O respeitável galardão bianual foi criado para celebrar a atribuição do Nobel da Literatura em 1998 ao escritor português, que reconhece uma obra literária no domínio da ficção, romance ou novela, escrita em língua portuguesa, por escritor com idade não superior a 35 anos, e cuja primeira edição tenha sido publicada em qualquer país da Lusofonia. O prémio já lançou escritores jovens, hoje consagrados, como Paulo José Miranda, José Luís Peixoto, Adriana Lisboa, Gonçalo M. Tavares, Valter Hugo Mãe, João Tordo ou Andréa del Fuego. Vai agora com o seu valor simbólico e pecuniário de 25 mil euros para um autor que já estava na primeira linha.
Santiago de Compostela
Ondjaki
Chove. Mas devagar.
"Aqui não chove devagar...", diz alguém.
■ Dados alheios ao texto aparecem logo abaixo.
(* ===== verification/MergePipe.v ===== *)
(** * Merging a pipeline into the global draft (core/versioning/merge_pipe.go,
      merge_pipe_precise.go)

    A merge takes the registration of the pipeline, transforms its
    modifications against the deltas logged since the base, writes the results
    into the global draft one by one and appends the deltas to the log.  The
    pipe serves one request at a time, so a merge is one step on its state:
    the draft, the log and the registrations. *)

From S2P Require Import Prelude Ids.
From S2P Require Export MergeChange MemoryWal VfsProof.
Import Vfs.

Inductive pipe_error :=
| ErrMergePipeClosed | ErrMergePipelineNotFound | ErrMergePipelineExists
| ErrMerge (e : merge_error) | ErrVFS (e : vfs_error) | ErrWAL (e : MemoryWal.wal_error).

Record transformedFileMod := mkTransformed {
  mod_ : FileModification;
  ops : list (option Operation)
}.

Record MergePipe := mkPipe {
  globalVFS : PipelineVFS;
  wal : MemoryWal.MemoryVersionedWAL;
  pipelines : gmap string SemanticVersion;
  pclosed : bool
}.

Module MergePipe.
Section Pipe.
Context `{RangeOrder}.
Variable engine : DiffEngine.
Variable now : nat -> Z.
Variable resolver : option (Conflict -> result string (option Resolution)).
Variable env : VFSEnv.
Abbreviation preciseOperationsForDelta := (MergePrecise.preciseOperationsForDelta engine now).
Abbreviation preciseOperationsForModification := (MergePrecise.preciseOperationsForModification engine now).
Abbreviation transformSourceOps := (MergePrecise.transformSourceOps resolver).

Definition NewMergePipe (draft : PipelineVFS) (w : MemoryWal.MemoryVersionedWAL) : MergePipe :=
  mkPipe draft w ∅ false.

Definition RegisterPipelineAt (mp : MergePipe) (pipelineID : string) (base : SemanticVersion)
  : result pipe_error MergePipe :=
  if pclosed mp then Err ErrMergePipeClosed
  else match pipelines mp !! pipelineID with
    | Some _ => Err ErrMergePipelineExists
    | None => Ok (mkPipe (globalVFS mp) (wal mp) (<[pipelineID := base]> (pipelines mp)) (pclosed mp))
    end.

Definition RegisterPipeline (mp : MergePipe) (pipelineID : string) : result pipe_error MergePipe :=
  RegisterPipelineAt mp pipelineID (MemoryWal.CurrentVersion (wal mp)).

Definition UnregisterPipeline (mp : MergePipe) (pipelineID : string) : MergePipe :=
  mkPipe (globalVFS mp) (wal mp) (delete pipelineID (pipelines mp)) (pclosed mp).

Definition Stop (mp : MergePipe) : MergePipe := mkPipe (globalVFS mp) (wal mp) (pipelines mp) true.

(* ------------------------------------------------------------------ *)
(** ** Transforming *)

(** The operations of the logged deltas, by path, in the order of the log. *)
Definition accOpsByPath (accumulated : list VersionedWALEntry) : gmap string (list (option Operation)) :=
  foldl (fun acc entry =>
    foldl (fun acc d =>
      <[DPath d := default [] (acc !! DPath d) ++ (Some <$> preciseOperationsForDelta d (EPipelineID entry))]> acc)
      acc (Deltas entry)) ∅ accumulated.

(** The loop over the modifications. *)
Fixpoint transformLoop (acc : gmap string (list (option Operation))) (mods : list FileModification)
    (result : list transformedFileMod) : Prelude.result pipe_error (list transformedFileMod) :=
  match mods with
  | [] => Ok result
  | m :: mods =>
    match transformSourceOps (preciseOperationsForModification m) (default [] (acc !! OriginalPath m)) [] with
    | Err e => Err (ErrMerge e)
    | Ok transformed => transformLoop acc mods (result ++ [mkTransformed m transformed])
    end
  end.

Definition transformMods (mp : MergePipe) (mods : list FileModification) (base : SemanticVersion)
  : result pipe_error (list transformedFileMod) :=
  match MemoryWal.GetDeltasSince (wal mp) base with
  | Err e => Err (ErrWAL e)
  | Ok accumulated => transformLoop (accOpsByPath accumulated) mods []
  end.

(* ------------------------------------------------------------------ *)
(** ** Applying *)

Definition readDraftContent (target : PipelineVFS) (path : string) : result vfs_error (bytes * bool) :=
  match Read env target path with
  | Ok content => Ok (content, true)
  | Err ErrFileNotFound => Ok ([], false)
  | Err e => Err e
  end.

Definition walDeltaOpForGlobalWrite (exists_ : bool) : WALDeltaOp :=
  if exists_ then WALDeltaOpModify else WALDeltaOpCreate.

(** The [targetContent] of the default branch of [applyTransformedModToVFS].
    What operations were applied to is not nil: [transformMods] gives
    operations that are not nil. *)
Definition targetContent (tm : transformedFileMod) (current : bytes) : result merge_error byte_slice :=
  if len (ops tm) =? 0 then Ok (NewContent (mod_ tm))
  else match MergePrecise.applyOperationsToContent current (ops tm) with
    | Ok content => Ok (Some content)
    | Err e => Err e
    end.

(** The rest of the branch. *)
Definition writeTransformed (target : PipelineVFS) (t : Z) (tm : transformedFileMod) (current : bytes)
    (exists_ : bool) : PipelineVFS * result pipe_error (option WALFileDelta) :=
  let m := mod_ tm in
  match targetContent tm current with
  | Err e => (target, Err (ErrMerge e))
  | Ok content =>
    if exists_ && bool_decide (current = content_of content) then (target, Ok None)
    else if negb exists_ && bool_decide (content_of content = []) && negb (bool_decide (FOperation m = FileOpCreate))
    then (target, Ok None)
    else match Write env target t (OriginalPath m) content with
      | (target, Some e) => (target, Err (ErrVFS e))
      | (target, None) =>
        (target, Ok (Some (mkWALFileDelta (OriginalPath m) (walDeltaOpForGlobalWrite exists_) (content_of content) current)))
      end
  end.

(** The draft after the call, and the delta, if there is one. *)
Definition applyTransformedModToVFS (target : PipelineVFS) (t : Z) (tm : transformedFileMod)
  : PipelineVFS * result pipe_error (option WALFileDelta) :=
  let m := mod_ tm in
  match readDraftContent target (OriginalPath m) with
  | Err e => (target, Err (ErrVFS e))
  | Ok (current, exists_) =>
    match FOperation m with
    | FileOpMkdir =>
      match MkdirAll env target t (OriginalPath m) with
      | (target, None) | (target, Some ErrFileExists) =>
        (target, Ok (Some (mkWALFileDelta (OriginalPath m) WALDeltaOpMkdir [] [])))
      | (target, Some e) => (target, Err (ErrVFS e))
      end
    | FileOpDelete =>
      if negb exists_ then (target, Ok None)
      else match Delete env target t (OriginalPath m) with
        | (target, None) | (target, Some ErrFileNotFound) =>
          (target, Ok (Some (mkWALFileDelta (OriginalPath m) WALDeltaOpDelete [] current)))
        | (target, Some e) => (target, Err (ErrVFS e))
        end
    | _ => writeTransformed target t tm current exists_
    end
  end.

(** The loop of [applyToGlobal]; on an error the draft keeps what was applied. *)
Fixpoint applyToGlobal (target : PipelineVFS) (t : Z) (mods : list transformedFileMod)
    (deltas : list WALFileDelta) : PipelineVFS * result pipe_error (list WALFileDelta) :=
  match mods with
  | [] => (target, Ok deltas)
  | tm :: mods =>
    match applyTransformedModToVFS target t tm with
    | (target, Err e) => (target, Err e)
    | (target, Ok None) => applyToGlobal target t mods deltas
    | (target, Ok (Some delta)) => applyToGlobal target t mods (deltas ++ [delta])
    end
  end.

Definition executeMerge (mp : MergePipe) (t : Z) (pipelineID : string) (mods : list FileModification)
  : MergePipe * result pipe_error SemanticVersion :=
  match pipelines mp !! pipelineID with
  | None => (mp, Err ErrMergePipelineNotFound)
  | Some baseVersion =>
    let mp := UnregisterPipeline mp pipelineID in
    if len mods =? 0 then (mp, Ok (MemoryWal.CurrentVersion (wal mp)))
    else match transformMods mp mods baseVersion with
      | Err e => (mp, Err e)
      | Ok transformed =>
        match applyToGlobal (globalVFS mp) t transformed [] with
        | (draft, Err e) => (mkPipe draft (wal mp) (pipelines mp) (pclosed mp), Err e)
        | (draft, Ok deltas) =>
          match MemoryWal.AppendDelta (wal mp) t pipelineID deltas with
          | Err e => (mkPipe draft (wal mp) (pipelines mp) (pclosed mp), Err (ErrWAL e))
          | Ok (w, ver) => (mkPipe draft w (pipelines mp) (pclosed mp), Ok ver)
          end
        end
      end
  end.

(** [Merge] with a context that is not cancelled. *)
Definition Merge (mp : MergePipe) (t : Z) (pipelineID : string) (mods : list FileModification)
  : MergePipe * result pipe_error SemanticVersion :=
  if pclosed mp then (mp, Err ErrMergePipeClosed) else executeMerge mp t pipelineID mods.
End Pipe.
End MergePipe.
Mas cada um tem o seu modo de ler a chuva.
Acumulo noites em mim. Caminho cansado. As costas prendem-se a cada uma destas paredes como se eu pertencesse a todos os cantos. A todas as esquinas.
"Aqui chove devagar", insisto. Falo com alguém que não conheço. Há meses que faço isso. Provoco diálogos absurdos para testar a resistência dos meus interlocutores. Se vejo uma fila, ponho-me nela, espero. Sem saber o quê. Uma fila é um lugar fixo em movimento, se pensarmos bem.
Resulta que esta fila não é uma fila, é um grupo de pessoas muito bem vestidas. Provavelmente um casamento. A vista, tenho-a turva. Com os braços, tento afinal organizar uma fila. Mas sou um elemento perturbador. Ninguém quer estar em fila.
– Mas afinal o que se passa aqui?
– O padre não abre a porta.
– Mas vamos todos entrar? – aqui, sim, tento novamente criar uma ordem na forma de uma fila.
– Todos quem?
– Vocês. Eu. Podíamos entrar por ordem.
– Por ordem?
– Sim. Uns atrás dos outros.
– Não se justifica isso – diz, calmamente, uma velha muito velha com a cara pintada de roxo.Um dos mais bem vestidos, enervado, bate à porta. Bate de novo, com mais vigor. Se isto for uma casamento, trata-se do pai do noivo. Sem que os ouçamos, todos podemos pressentir uma presença dentro da igreja. Há lá gente que respira. Há lá gente que toma a decisão de não abrir a porta.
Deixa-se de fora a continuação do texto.